Damit eine Software nutzbringend in Unternehmen und Behörden eingesetzt werden kann, muss sie eine Reihe von Anforderungen erfüllen. Einerseits sind das die funktionalen Anforderungen, die die gewünschte Abbildung der eigentlichen Geschäftsprozesse im System sicherstellen. Genauso wichtig sind aber auch die nichtfunktionalen Anforderungen, die die Maßstäbe für die Qualität des Produkts definieren. Dazu gehören Dinge wie Benutzerfreundlichkeit, Antwortzeitverhalten oder die Möglichkeit des Exports der Daten, wenn nach Jahren der Nutzung das Produkt gewechselt werden soll.

Übersicht

Eine zu beschaffende Anwendung sollte nicht nur die vorgesehenen Geschäftsprozesse abbilden können. Sie sollte darüber hinaus auch stabil funktionieren, benutzerfreundlich sein, auf Eingaben schnell reagieren, sicher vor Hackern sein, Updates sollten sich leicht einspielen lassen usw. Solche Anforderungen werden als nichtfunktionale Anforderungen bzw. Qualitätsanforderungen bezeichnet.
Zur Strukturierung solcher Anforderungen gibt es Normen. In der Vergangenheit wurde häufig die ISO/IEC 9126 genutzt, heute ihr Nachfolger ISO/IEC 25010, an der sich auch die nachfolgenden Punkte orientieren.

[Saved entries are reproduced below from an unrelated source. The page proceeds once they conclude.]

Definition accounted (id : string) (w : world) (resp : response) (w' : world) : Prop :=
  tracked w w' \/ left_behind id w resp w'.

(** Earlier steps of the request may drop sandboxes and add to the log. *)
Lemma accounted_earlier id w0 w resp w' :
  w_hosted w ⊆ w_hosted w0 -> w_log w0 `suffix_of` w_log w -> accounted id w resp w' -> accounted id w0 resp w'.
Proof using.
  clear. intros Hh Hl [Ht|(addr & rest & Hr & Hp & Hc)]; [left|right].
  - intros a x Hx. destruct (Ht a x Hx); [left; set_solver|by right].
  - exists addr, rest. split; [by etrans|]. split; [|done]. intros p Hin. destruct (Hp p Hin); [left; set_solver|by right].
Qed.

(** A later step that touches neither the runners, the log nor the rows. *)
Lemma accounted_later id w resp w1 w2 :
  w_db w2 = w_db w1 -> w_hosted w2 = w_hosted w1 -> w_log w2 = w_log w1 -> accounted id w resp w1 -> accounted id w resp w2.
Proof using. clear. unfold accounted, tracked, left_behind. intros -> -> ->. done. Qed.

Lemma create_events_last id tried run rest :
  last tried = Some run -> exists evs, create_events id tried ++ rest = EvCreate (r_ControlGRPCAddr run) id :: evs ++ rest.
Proof using.
  clear. intros [l ->]%last_Some. rewrite create_events_snoc. by eexists.
Qed.

Section create.
Context (auth : option authIdentity) (id egress : string) (egressGiven ephemeral : bool)
        (tid : string) (res : reservation) (q0 : tenantQuota) (idle : Prop).

(** What a response that shows a sandbox says about it. *)
Definition shown (w' : world) (resp : response) : Prop :=
  match resp with
  | RSandbox code r => exists rec, sandboxes (w_db w') !! id = Some rec /\ r = sandboxResponse rec /\
      ((code = 201 /\ (sr_RunnerControlGRPCAddr rec, id) ∈ w_hosted w' /\ sr_Egress rec = egress /\
        sr_TenantID rec = tid /\ sr_Ephemeral rec = ephemeral /\ sr_Status rec = "running") \/
       (code = 200 /\ canAccessSandbox auth rec = true /\ (egressGiven = true -> sr_Egress rec = egress)))
  | _ => True
  end.

Definition saved_row (d d' : db) : Prop :=
  exists now ip run, let rec := new_record id now ip run tid ephemeral egress in
    may_create rec d /\ d' = insert_sandbox rec d.

Definition reserved_post (w : world) (x : response * bool) (w' : world) : Prop :=
  accounted id w x.1 w' /\
  (w_db w' = w_db w \/ saved_row (w_db w) (w_db w')) /\
  (idle -> if x.2 then q_tenants (w_quota w') = q_tenants q0 else releases tid res q0 (w_quota w')) /\
  shown w' x.1.

Lemma existing_shown w' existing :
  sandboxes (w_db w') !! id = Some existing -> canAccessSandbox auth existing = true ->
  shown w' (writeExistingSandbox existing egress egressGiven).
Proof using.
  clear. intros Hr Hc. unfold writeExistingSandbox. destruct (_ && _) eqn:E; [done|].
  exists existing. split; [done|]. split; [done|]. right. split; [done|]. split; [done|].
  intros ->. simpl in E. apply negb_false_iff, bool_decide_eq_true in E. done.
Qed.

Lemma rollback_wp {R} addr (Q : R + unit -> world -> Prop) w :
  (forall w', same_but_hosted w w' -> w_log w' = EvDelete addr id :: w_log w ->
     w_hosted w' = w_hosted w ∖ {[(addr, id)]} \/
     (w_hosted w' = w_hosted w /\ exists e n, runner_delete n addr id = CallError e false) -> Q (inr tt) w') ->
  wp (rollbackRunnerCreate addr id) Q w.
Proof using.
  clear. intros HQ. unfold rollbackRunnerCreate. apply wp_bind, wp_rpc_delete; [intros; wp_auto; apply HQ; auto|].
  intros e [|] w' Hs Hd Hh Hl; wp_auto; apply HQ; eauto 6.
Qed.

(** After the rollback of a create at [run]: gone again, or left behind. *)
Lemma after_rollback_accounted tried run (w w1 w2 : world) resp :
  last tried = Some run -> w_hosted w1 = {[(r_ControlGRPCAddr run, id)]} ∪ w_hosted w ->
  w_log w1 = create_events id tried ++ w_log w ->
  w_log w2 = EvDelete (r_ControlGRPCAddr run) id :: w_log w1 ->
  w_hosted w2 = w_hosted w1 ∖ {[(r_ControlGRPCAddr run, id)]} \/
    (w_hosted w2 = w_hosted w1 /\ exists e n, runner_delete n (r_ControlGRPCAddr run) id = CallError e false) ->
  (forall r, resp <> RSandbox 201 r) -> accounted id w resp w2.
Proof using.
  clear. intros Hrun Hh1 Hl1 Hl2 [Hh2|(Hh2 & e & n & He)] Hr; [left; apply tracked_sub; set_solver|right].
  destruct (create_events_last id tried run (w_log w) Hrun) as [evs Hevs].
  exists (r_ControlGRPCAddr run), (evs ++ w_log w). split; [by eexists|]. split; [set_solver|].
  right. exists e, n. by rewrite Hl2, Hl1, Hevs.
Qed.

Performance und Lastverhalten

Antwortzeitverhalten

Für ein sinnvolles Arbeiten sollte die Anwendung innerhalb einer bestimmten Zeit auf Benutzeraktionen reagieren, also beispielsweise eine Maske öffnen. Es kann aber immer einzelne Masken geben, die beispielsweise aufgrund einer komplexen Fachlichkeit länger benötigen. Das sollte bei den Anforderungen durch einen Anteil berücksichtigt werden. Beispiel: „In 90% der Fälle sollen sich Masken innerhalb von 2 bis 3 Sekunden öffnen.“
Das Verhalten muss auch dann gewährleistet sein, wenn mehr Benutzer gleichzeitig die Anwendung nutzen und wenn viele Daten vorhanden sind. Damit die Anbieter einen passenden Vorschlag zur Dimensionierung der Infrastruktur machen können, ist es deshalb wichtig, im Pflichtenheft bzw. in der Leistungsbeschreibung die Mengengerüste zu beschreiben, so die Zahl der Benutzer, die gleichzeitig mit dem System arbeiten können sollen und die zu erwartenden Datenmengen.

Kompatibilität

Vorhandene Infrastruktur vs. Systemvoraussetzungen

Wenn die Software in Ihrem eigenen Rechenzentrum installiert und betrieben werden soll (on-premise), so muss das Rechenzentrum die Systemvoraussetzungen der Software erfüllen können. Das sind beispielsweise Server, Laufzeitumgebungen und Datenbanken, die die Software zur Ausführung benötigt. In der Regel werden nur bestimmte Typen und Versionen unterstützt. Wenn die Software beispielsweise eine Datenbank vom Typ MS SQL Server voraussetzt, in Ihrem Rechenzentrum aber nur Oracle-Datenbanken möglich sind, dann wird es schwierig. Genauso bei einer Software, die auf Microsoft Sharepoint basiert, Sie aber kein Sharepoint im Einsatz haben.
Wenn eine Cloud-Lösung angepeilt wird (Software as a Service, SaaS), also über das Internet genutzt werden soll, gibt es keine Probleme mit Datenbanken usw. Es müssen jedoch die bei Ihnen verfügbaren Internet-Browser unterstützt werden, z.B, Mozilla Firefix, Google Chrome oder Microsoft Edge.

Schnittstellen

Eine Anwendung steht selten alleine da, sondern tauscht mit anderen Anwendungen Daten aus. Dafür sollte die Software entsprechende Schnittstellen-Konzepte und -Tools mitbringen.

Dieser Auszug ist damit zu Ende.